Alejandro Valenzuela/Vícam Switch

Nadie se explicaba de donde venía el mal de Moisés y mucho menos qué era lo que era. Todos los que lo conocían estaban consternados de verlo postrado en un catre, triste y en silencio, cuando su talante era más bien activo, alegre y cantador.

De niño fue a la escuela solamente tres años porque no aguantaba estar en un aula durante las jornadas escolares. Faltaba a clases al menor descuido y Casimiro Miraleguas, el prefecto, tenía que ir hasta el río para lazarlo como si fuera un potrillo y llevarlo a la escuela a cabeza de silla.

Un día, Ramón le preguntó si quería quedarse burro (como se les decía entonces a quienes no querían o no podía estudiar) y Moisés contestó con gran determinación que sí quería, que le escuela le aburría y que mejor quería un caballo. Ramón no quiso averiguar más y le compró el caballo. Allí empezó su vida de vaquero. Los caballos fueron su vida y también casi su muerte.

Un día, muchos años después, estaba amarrando un caballo para que pastara cuando el vuelo de un chanate espantó al nervioso equino, que salió a todo galope.

En el arrancón, la piola se le enredó a Moisés en un pie y el caballo lo arrastró a través de siembras, cercos y canales Cuando se hubo cansado, el caballo se detuvo empezó a olisquear a su dueño, que yacía como muerto. En eso pasaron por allí unos vaqueros, lo terciaron en su propio caballo y lo llevaron a Vícam. Pasó una semana en el hospital inconsciente y cuando despertó no sabía ni quien era. Pasó dos meses convaleciendo, pero se recuperó.

Por eso, verlo postrado era tan triste que la casa, antes bulliciosa, se volvió un lugar silencioso. Tengo la impresión de que ni las gallinas querían cacaraquear.

Viendo el estado del enfermo, un día resolvieron llevarlo a que lo viera el doctor. Por la mañana, Ramón salió al camino a esperar que pasara Toño Ruiz, quizá el primer taxista de Vícam, y los llevara al hospital. Los niños nos quedamos en la casa cuidando los animales.

En Vícam, el médico les dijo que no tenía ni la menor idea de qué tenía el muchacho. Entonces se lo llevaron a Obregón. Allá le hicieron estudios de todo, lo revisaron de todo, lo vieron todos los especialistas, pero no le encontraron nada. Es más, todos los facultativos dijeron que nunca habían visto a nadie que, estando tan sano, se viera tan mal.

La Gloria se aferró a las escasas esperanzas que le daban los médicos, empezaron a gastar mucho dinero y a vender los animales. Por esos días, Ramón tuvo que contratarse en los cultivos de los alrededores para hacerse de ingresos extra.

En una ocasión, la Gloria me mandó a llevarle lonche. Tendría yo entonces unos seis años. Le puse el freno a un caballo y me fui a pelo rumbo a las tierras de los Tagíncola. Encontré a Ramón paleando para controlar el agua del riego.
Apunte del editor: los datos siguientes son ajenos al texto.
Lemma write_reads o s ec c blob now st b ec' st' now' :
  _write o s ec c blob false false false now st = (Ok b, ec', st') ->
  (forall t, ttl = Some t -> now' < now + t) -> (forall t, counter_ttl = Some t -> now' < now + t) ->
  b = true /\ ec' = c /\ read_recorded o s now' st' = Ok c /\
  exists packed, _COUNTER_pack c = Ok packed /\ read_journal o s now' st' = Some (_ENVELOPE ++ packed ++ blob).
Proof.
  unfold SessionPool._write. destruct (_COUNTER_pack c) as [packed|] eqn:Ep; [|done]. cbn.
  intros [= <- <- <-] Ht Hc. destruct (pack_spec _ _ Ep) as (Hr & _ & _). split_and!; [done..| |].
  - unfold read_recorded. rewrite get_set by done. apply read_counter_text. split; [lia|]. apply counter_bound. lia.
  - exists packed. split; [done|]. unfold read_journal.
    rewrite get_set_other by (intros E; by apply (keys_differ prefix o s)). by apply get_set.
Qed.

Lemma restore_raw_sealed o s floor c packed blob payload :
  _COUNTER_pack c = Ok packed -> floor <= c ->
  _seal payload key (PBytes (_bound o s c)) = Ok blob ->
  Z.of_nat (length blob) <= max_journal_bytes * 2 + Z.of_nat (length _MAGIC + _MAC_LEN) + 4096 ->
  restore_raw json_loads key max_journal_bytes create load o s floor (Some (_ENVELOPE ++ packed ++ blob))
  = (j ← _parse json_loads payload; sb ← load j; Ok (Loaded sb, c)).
Proof.
  intros Hp Hf Hs Hl. destruct (pack_spec _ _ Hp) as (_ & Hlen & Hun). unfold restore_raw.
  rewrite (proj2 (Nat.ltb_ge _ _)) by (rewrite !length_app, Hlen; lia).
  rewrite (proj2 (starts_with_spec _ _)) by eauto. cbn [orb negb].
  rewrite drop_app_length, Hun, (proj2 (Z.ltb_ge _ _)) by lia.
  rewrite <- drop_drop, drop_app_length, (drop_app_exact packed) by done.
  unfold _open_journal. rewrite (proj2 (Z.ltb_ge _ _)) by lia.
  rewrite (open_seal _ _ _ _ Hs). cbn [mbind result_bind]. by destruct (_parse json_loads payload).
Qed.

(** What is stored is what is restored: after a complete [_write] of a sealed journal
    under a counter, restoring the session (in this pool or in another that shares the
    store and the key), before the journal or the counter expires, with an entry that is not
    ahead, opens exactly that journal and takes over its counter. *)
Theorem write_then_restore o s ec c blob payload now st b ec' st' c0 now' :
  _seal payload key (PBytes (_bound o s c)) = Ok blob ->
  Z.of_nat (length blob) <= max_journal_bytes * 2 + Z.of_nat (length _MAGIC + _MAC_LEN) + 4096 ->
  _write o s ec c blob false false false now st = (Ok b, ec', st') ->
  (forall t, ttl = Some t -> now' < now + t) -> (forall t, counter_ttl = Some t -> now' < now + t) ->
  c0 <= c ->
  b = true /\ ec' = c /\
  (_restore o s c0 now' st').1 = (j ← _parse json_loads payload; sb ← load j; Ok (Loaded sb, c)).
Proof.
  intros Hs Hl Hw Ht Hc Hc0. destruct (write_reads _ _ _ _ _ _ _ _ _ _ _ Hw Ht Hc) as (-> & -> & Hr & packed & Hp & Hj).
  split_and!; [done..|]. rewrite restore_reads, Hr, Hj. apply restore_raw_sealed; [done|lia|done..].
Qed.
Dejó la pala clavada en un bordo y se sentó a comer. Lo acompañé comiéndome dos tacos. Habiendo comido, Ramón me ordenó que me fuera porque pronto iba a oscurecer. Para llegar a la casa, tenía que pasar un mezquital y allí sucedió algo que me resultó muy extraño.

De pronto noté que muchas aves muy grandes volaban a mí alrededor mientras galopaba. Eran búhos y eran tantos que estorbaban el avance del caballo y sus alas casi rozaban mi cara. Cuando salí del mezquital, las nocturnas aves se alejaron desapareciendo de mi vista; respiré aliviado, pero cuando llegué a la casa, estaban en el techo, en los árboles del rededor y hasta se peleaban por un lugar en el palo donde se ponían los arneses y las monturas.

Que los búhos invadieran la casa era, para la Gloria, una clara señal de malagüero. Y no solamente por la creencia mexicana de que alguien muere cuando el tecolote canta, sino por la rareza de que empezaran a contravenir sus arraigados hábitos nocturnos.